City leaders recognized the importance of the community response. The City Council president, Lisa Bender, wrote on Twitter that "we see how community members are working to keep each other safe." Ellison wrote, "Every night it blows me away how successful these civilian patrols have been."

Abdulahi Farah, a Somali organizer, told me, "White men slept overnight in a mosque with Muslim leaders to protect it." When some neighborhood patrols began to veer toward profiling racial minorities, community members widely circulated a set of directions about how to hold one another accountable for staying true to their values, instead of recreating a police state.

This work was possible only because organizers could build on years of organizing that connected people and built the skills they needed to mobilize a rapid response. As Fairbanks said: "No single person or organization made this happen. It took years of people, especially black women, doing the groundwork of building trust and accountability. It takes years of conversations about what it means to be community. That is what gave us the opportunity to align when we needed to."

Those connections are like antibodies that can be activated to rapidly develop a community immune response, anchoring the community even in the midst of tremendous public confusion. The fast-moving information environment meant people were constantly trying to differentiate fact from fiction. Trusted sources of information became ever more important.

Fleurantin, who used to work for Target and a corporation that makes medical devices, said, "My former white co-workers in corporate America were sharing my stuff because they knew me and trusted what I was seeing and reporting." Organizations and leaders grounded in relationship with people could teach them to identify <opportunists and interlopers and combat misinformation.

It will take us years to understand exactly what has been and will happen in Minneapolis. The path to building a new system of public safety will be neither easy nor linear. But the experience of community defense over the past two weeks offers us a glimmer of the kinds of alternatives that are possible.

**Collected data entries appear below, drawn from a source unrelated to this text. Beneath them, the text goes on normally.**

(** The decoded versions are the keys of the decoded roles, and each role is
    filed under its own version. *)
Lemma decodeServerRole_versions `{Jsonpb} entries roles versions :
  foldResult decodeServerRole entries (∅, []) = Ok (roles, versions) →
  (∀ v, v ∈ versions ↔ is_Some (roles !! v))
  ∧ ∀ v serverRole, roles !! v = Some serverRole → role_Version serverRole = v.
Proof.
  assert (∀ acc,
            ((∀ v, v ∈ acc.2 ↔ is_Some (acc.1 !! v))
             ∧ ∀ v serverRole, acc.1 !! v = Some serverRole →
                 role_Version serverRole = v) →
            foldResult decodeServerRole entries acc = Ok (roles, versions) →
            (∀ v, v ∈ versions ↔ is_Some (roles !! v))
            ∧ ∀ v serverRole, roles !! v = Some serverRole →
                role_Version serverRole = v) as Hgen.
  { induction entries as [|entry entries IH]; intros acc Hacc Hfold; simpl in Hfold.
    { injection Hfold as ->. exact Hacc. }
    destruct (decodeServerRole acc entry) as [acc'|e] eqn:Hstep; [|done].
    apply (IH acc'); [|done]. unfold decodeServerRole in Hstep.
    destruct (unmarshalServerRole entry.2) as [serverRole|e]; [|done].
    injection Hstep as <-. destruct Hacc as [Hkeys Hfiled]. simpl. split.
    - intros v. rewrite elem_of_app, list_elem_of_singleton, Hkeys.
      rewrite lookup_insert_is_Some. split.
      + intros [?| ->]; [|by left]. destruct (decide (role_Version serverRole = v));
          [by left|by right].
      + intros [->|[_ ?]]; [by right|by left].
    - intros v r [[<- <-]|[_ Hin]]%lookup_insert_Some; [done|by apply Hfiled]. }
  apply Hgen. simpl. split.
  - intros v. rewrite lookup_empty. split; [by intros ?%elem_of_nil|by intros []].
  - intros v r. by rewrite lookup_empty.
Qed.

Lemma containsShard_true `{MapOrderOk} roles shard :
  containsShard roles shard = true →
  ∃ version serverRole,
    roles !! version = Some serverRole ∧ hasShard serverRole shard = true.
Proof.
  unfold containsShard. intros ([version serverRole] & Hin & Hhas)%existsb_exists.
  apply list_elem_of_In, elem_of_range in Hin. by exists version, serverRole.
Qed.
(** * picolog: the subscriber registry and the dispatcher

    A shallow embedding of [src/picolog.c] and [src/picolog.h].

    The two file-scope arrays of the C file, [s_subscribers] and
    [s_message], are passed explicitly to the functions that read or
    write them.  Calls that leave the translation unit (the C library's
    [printf] and [vsnprintf], and the subscribers called through their
    function pointers) are recorded as a list of events in the order in
    which the code performs them.

    Subscribers are taken to honour the contract of the header: they may
    print or copy the message they are handed, they do not write through
    the pointer and they do not call back into picolog while a message
    is being delivered. *)

From stdpp Require Import base decidable option numbers list.
From Stdlib Require Import ZArith Strings.Byte Lia.

Local Open Scope Z_scope.

(** ** picolog.h *)

(** [picolog_level_t]: a C enumeration, that is an integer type.  The
    enumerators are the integers 100 to 106; a zeroed slot holds 0,
    which is none of them. *)
Definition picolog_level_t : Set := Z.
(** Two requests that convert to the same limit, offset and month, and
    to the same year or, without a month, to two years that both pass the
    check, are answered alike: only the logged parameters differ. *)
Lemma handler_otro_registro (req1 req2 : Request) (w : World DB) :
  parse Number (Limit (query req1)) (Num MAXIMA_CANTIDAD_EVENTOS)
  = parse Number (Limit (query req2)) (Num MAXIMA_CANTIDAD_EVENTOS) ->
  parse Number (Offset (query req1)) (Num 0)
  = parse Number (Offset (query req2)) (Num 0) ->
  parseOpt Number (Mes (query req1)) = parseOpt Number (Mes (query req2)) ->
  parseOpt Number (Año (query req1)) = parseOpt Number (Año (query req2)) \/
  (parseOpt Number (Mes (query req2)) = None /\
   fueraDeRango (parseOpt Number (Año (query req1))) 1900 2100 = false /\
   fueraDeRango (parseOpt Number (Año (query req2))) 1900 2100 = false) ->
  RDP03_INSTANCE req1 = RDP03_INSTANCE req2 ->
  soloDifiereElRegistro w req1 req2
    (handler connector env Number req1 w) (handler connector env Number req2 w).
Proof.
  intros HL HO HM HA HI.
  rewrite !handler_run. rewrite HL, HO, HM, HI.
  assert (Hrechazo : forall message,
            soloDifiereElRegistro w req1 req2
              (Returns (rechazo message), recibidos req1 w)
              (Returns (rechazo message), recibidos req2 w)).
  { intros message. unfold soloDifiereElRegistro, recibidos.
    cbn [fst snd console issued db].
    split; [reflexivity | split; [reflexivity | split; [reflexivity | ]]].
    exists []. split; reflexivity. }
  destruct (isNaN _ || num_lt _ (Num 1) || num_gt _ _); [apply Hrechazo | ].
  destruct (isNaN _ || num_lt _ (Num 0)); [apply Hrechazo | ].
  destruct (fueraDeRango (parseOpt Number (Mes (query req2))) 1 12);
    [apply Hrechazo | ].
  assert (Hcola : forall (params : BuscarEventosParams)
                         (k : ResultadoBusqueda -> Response),
            soloDifiereElRegistro w req1 req2
              (match buscarEventos connector env params (RDP03_INSTANCE req2)
                       (recibidos req1 w) with
               | (Returns r, w2) => (Returns (k r), w2)
               | (Throws e, w2) =>
                   (Returns (mkResponse 500
                               (ErrorResponseAPIBase false
                                  "Error interno del servidor al buscar eventos"
                                  UNKNOWN_ERROR (Some e))),
                    mkWorld (console w2
                             ++ [console_error_entry "Error al buscar eventos:" e])
                            (issued w2) (db w2))
               end)
              (match buscarEventos connector env params (RDP03_INSTANCE req2)
                       (recibidos req2 w) with
               | (Returns r, w2) => (Returns (k r), w2)
               | (Throws e, w2) =>
                   (Returns (mkResponse 500
                               (ErrorResponseAPIBase false
                                  "Error interno del servidor al buscar eventos"
                                  UNKNOWN_ERROR (Some e))),
                    mkWorld (console w2
                             ++ [console_error_entry "Error al buscar eventos:" e])
                            (issued w2) (db w2))
               end)).
  { intros params k.
    destruct (buscarEventos_otra_consola params (RDP03_INSTANCE req2)
                (recibidos req1 w) (console w ++ [parametrosRecibidos req2]))
      as (r & nuevas & calls & d & E1 & E2).
    change (mkWorld (console w ++ [parametrosRecibidos req2])
              (issued (recibidos req1 w)) (db (recibidos req1 w)))
      with (recibidos req2 w) in E2.
    rewrite E1, E2. unfold soloDifiereElRegistro, recibidos.
    destruct r as [res | e]; cbn [fst snd console issued db];
      (split; [reflexivity | split; [reflexivity | split; [reflexivity | ]]]).
    - exists nuevas. rewrite <- !app_assoc. split; reflexivity.
    - exists (nuevas ++ [console_error_entry "Error al buscar eventos:" e])%list.
      rewrite <- !app_assoc. split; reflexivity. }
  destruct HA as [HA | (HM0 & HA1 & HA2)].
  - rewrite HA.
    destruct (fueraDeRango (parseOpt Number (Año (query req2))) 1900 2100);
      [apply Hrechazo | ].
    apply (Hcola _ (fun r => if Z.of_nat (List.length (eventos r)) =? 0
                             then _ else _)).
  - rewrite HA1, HA2, HM0.
    change (buscarEventos connector env
              (mkParams None (parseOpt Number (Año (query req1)))
                 (parse Number (Limit (query req2)) (Num MAXIMA_CANTIDAD_EVENTOS))
                 (parse Number (Offset (query req2)) (Num 0))))
      with (buscarEventos connector env
              (mkParams None (parseOpt Number (Año (query req2)))
                 (parse Number (Limit (query req2)) (Num MAXIMA_CANTIDAD_EVENTOS))
                 (parse Number (Offset (query req2)) (Num 0)))).
    apply (Hcola _ (fun r => if Z.of_nat (List.length (eventos r)) =? 0
                             then _ else _)).
Qed.

End Registro.

Section Respuestas.

Context {DB : Type}.
Variable connector : Connector DB.
Variable env : JSDate.Env.
Variable Number : string -> JSNumber.
Variable req : Request.
Variable w : World DB.

Let limit := parse Number (Limit (query req)) (Num MAXIMA_CANTIDAD_EVENTOS).
Let offset := parse Number (Offset (query req)) (Num 0).
Let mes := parseOpt Number (Mes (query req)).
Let año := parseOpt Number (Año (query req)).
Lemma C1_numeric_inference_witness :
  formatParameters node_utc default_config (VObj [("age", VNum (Finite 18 0))])
  = Ok (VArr [param "age" (tagged "longValue" (VNum (Finite 18 0)))])
  /\ formatParameters node_utc
       default_config (VObj [("ratio", VNum (Finite 25 (-2)))])
     = Ok (VArr [param "ratio" (tagged "doubleValue" (VNum (Finite 25 (-2))))]).
Proof.
  split.
  - apply (proj1 (C1_numeric_inference _ default_config "age" (Finite 18 0))).
    reflexivity.
  - apply (proj1 (proj2 (C1_numeric_inference _ default_config "ratio"
                           (Finite 25 (-2))))); reflexivity.
Defined.

Lemma formatParam_untyped (h : host) (n : string) (v fo : value) :
  getType v = VUndefined ->
  formatParam h (VStr n) v fo = Throw (invalid_type n).
Proof.
  intros Ht. unfold formatParam, formatType. rewrite Ht.
  destruct (getTypeHint v); reflexivity.
Qed.

(** C5 as stated fails at [Infinity]: its float parse is [Infinity] again,
    so the parameter is accepted and tagged [doubleValue]. *)
Lemma C5_infinity_is_accepted :
  formatParameters node_utc default_config (VObj [("x", VNum (Infinity false))])
  = Ok (VArr [param "x" (tagged "doubleValue" (VNum (Infinity false)))])
  /\ forall e, formatParameters node_utc default_config
                 (VObj [("x", VNum (Infinity false))]) <> Throw e.
Proof. split; [reflexivity | intros e; discriminate]. Qed.

(** C5, amended.  For the numeric parameter value [NaN] no type-inference
    rule matches and [formatParameters] fails with the error naming the
    parameter; the infinities pass the float-parse rule and go out as
    [doubleValue]. *)
Theorem C5_nan_is_rejected :
  forall (h : host) (cfg : config) (n : string),
    getType (VNum NaN) = VUndefined
    /\ formatParameters h cfg (VObj [(n, VNum NaN)]) = Throw (invalid_type n)
    /\ forall neg : bool,
         formatParameters h cfg (VObj [(n, VNum (Infinity neg))])
         = Ok (VArr [param n (tagged "doubleValue" (VNum (Infinity neg)))]).
Proof.
  intros h cfg n. split; [reflexivity | split].
  - rewrite formatParameters_single, formatParam_untyped; reflexivity.
  - intros neg. rewrite formatParameters_single.
    rewrite (formatParam_number h n (Infinity neg) _ "doubleValue");
      [reflexivity | destruct neg; reflexivity | discriminate | discriminate].
Qed.

(** ** Parameters: extraction *)

(** C4 as stated fails at [0]: the argument is present and is neither an
    object nor an array, yet the call returns the empty list.  The same
    holds for the empty string and for [false]. *)
Lemma C4_falsy_argument_is_accepted :
  typeof (VNum (Finite 0 0)) <> "object"
  /\ Array_isArray (VNum (Finite 0 0)) = false
  /\ formatParameters node_utc default_config (VNum (Finite 0 0)) = Ok (VArr [])
  /\ formatParameters node_utc default_config (VStr "") = Ok (VArr [])
  /\ formatParameters node_utc default_config (VBool false) = Ok (VArr []).
Proof. repeat split; try reflexivity. discriminate. Qed.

The solution is not to meet destruction with destruction, or to douse the flames of people's pain with empty words. Instead, what we learn from Minneapolis is that when people create solidarity from the ground up, they can hold one another and public institutions accountable to a higher standard that reflects all of their shared interests. Democratic institutions are only as strong as the public allows them to be; when institutions fail, it is up to people to become the guardians of democracy.

Alondra Cano, a member of the City Council who leads its public safety committee, captured it best when she said to a reporter, "Protesting is good and needed," but "that third space is needed where we are committed to each other."

Hahrie Han is the director of the SNF Agora Institute at Johns Hopkins University, where she is a professor of political science. She wrote this article for the New York Times.